● **Instructions to follow**: Print the lines that run from the line with "(** * Secure: the versioned envelope protocol" to the line with "triple-layer vault of", keeping both end lines, exactly as they appear in the entries below, and nothing else.
(Beginning of Data shown)
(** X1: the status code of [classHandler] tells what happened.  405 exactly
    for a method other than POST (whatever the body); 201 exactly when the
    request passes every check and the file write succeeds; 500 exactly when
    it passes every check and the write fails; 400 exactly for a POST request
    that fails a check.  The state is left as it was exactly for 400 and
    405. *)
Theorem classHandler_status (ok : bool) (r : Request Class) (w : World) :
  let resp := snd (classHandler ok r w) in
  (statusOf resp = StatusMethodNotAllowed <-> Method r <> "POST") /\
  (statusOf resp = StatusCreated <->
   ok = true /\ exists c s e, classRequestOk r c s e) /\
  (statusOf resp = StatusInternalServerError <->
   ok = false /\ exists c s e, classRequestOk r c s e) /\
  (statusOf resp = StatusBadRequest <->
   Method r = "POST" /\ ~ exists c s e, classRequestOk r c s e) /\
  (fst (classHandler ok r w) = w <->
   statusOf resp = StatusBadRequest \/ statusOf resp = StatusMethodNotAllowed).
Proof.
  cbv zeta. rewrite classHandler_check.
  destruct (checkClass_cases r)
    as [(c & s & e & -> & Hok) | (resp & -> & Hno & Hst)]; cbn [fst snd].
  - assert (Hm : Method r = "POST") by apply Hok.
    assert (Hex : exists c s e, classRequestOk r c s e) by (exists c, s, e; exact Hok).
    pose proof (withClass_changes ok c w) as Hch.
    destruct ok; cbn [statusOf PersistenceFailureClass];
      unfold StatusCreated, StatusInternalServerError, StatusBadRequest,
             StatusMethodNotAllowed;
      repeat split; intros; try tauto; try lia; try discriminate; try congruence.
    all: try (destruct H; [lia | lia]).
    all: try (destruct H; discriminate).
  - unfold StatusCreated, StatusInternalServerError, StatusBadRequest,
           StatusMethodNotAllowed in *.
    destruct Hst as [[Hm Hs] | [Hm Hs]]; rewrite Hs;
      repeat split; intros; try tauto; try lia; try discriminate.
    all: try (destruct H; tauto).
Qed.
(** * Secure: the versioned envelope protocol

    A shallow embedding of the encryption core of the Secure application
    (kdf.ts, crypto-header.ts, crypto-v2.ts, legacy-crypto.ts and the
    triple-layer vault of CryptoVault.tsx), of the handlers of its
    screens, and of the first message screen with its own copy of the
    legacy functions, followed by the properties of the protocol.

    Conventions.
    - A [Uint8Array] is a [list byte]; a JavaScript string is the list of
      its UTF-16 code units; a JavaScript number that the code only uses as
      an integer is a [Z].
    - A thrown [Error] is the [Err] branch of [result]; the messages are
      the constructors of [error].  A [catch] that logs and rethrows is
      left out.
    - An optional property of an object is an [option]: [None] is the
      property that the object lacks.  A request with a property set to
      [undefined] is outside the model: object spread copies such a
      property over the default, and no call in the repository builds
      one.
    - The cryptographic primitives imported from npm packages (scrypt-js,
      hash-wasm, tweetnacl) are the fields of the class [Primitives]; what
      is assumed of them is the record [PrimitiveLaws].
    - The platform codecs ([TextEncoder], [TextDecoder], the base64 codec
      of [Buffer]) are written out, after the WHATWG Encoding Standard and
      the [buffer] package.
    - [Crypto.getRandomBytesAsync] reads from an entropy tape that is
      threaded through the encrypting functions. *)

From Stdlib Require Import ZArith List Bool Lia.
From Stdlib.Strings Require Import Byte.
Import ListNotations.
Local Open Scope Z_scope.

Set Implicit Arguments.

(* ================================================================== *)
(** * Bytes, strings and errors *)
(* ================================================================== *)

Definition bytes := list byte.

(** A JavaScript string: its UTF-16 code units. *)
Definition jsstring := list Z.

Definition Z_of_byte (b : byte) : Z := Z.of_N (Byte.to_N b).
(End of Data shown)
● **Reply to the exercise**:
(** * Secure: the versioned envelope protocol

    A shallow embedding of the encryption core of the Secure application
    (kdf.ts, crypto-header.ts, crypto-v2.ts, legacy-crypto.ts and the
    triple-layer vault of CryptoVault.tsx), of the handlers of its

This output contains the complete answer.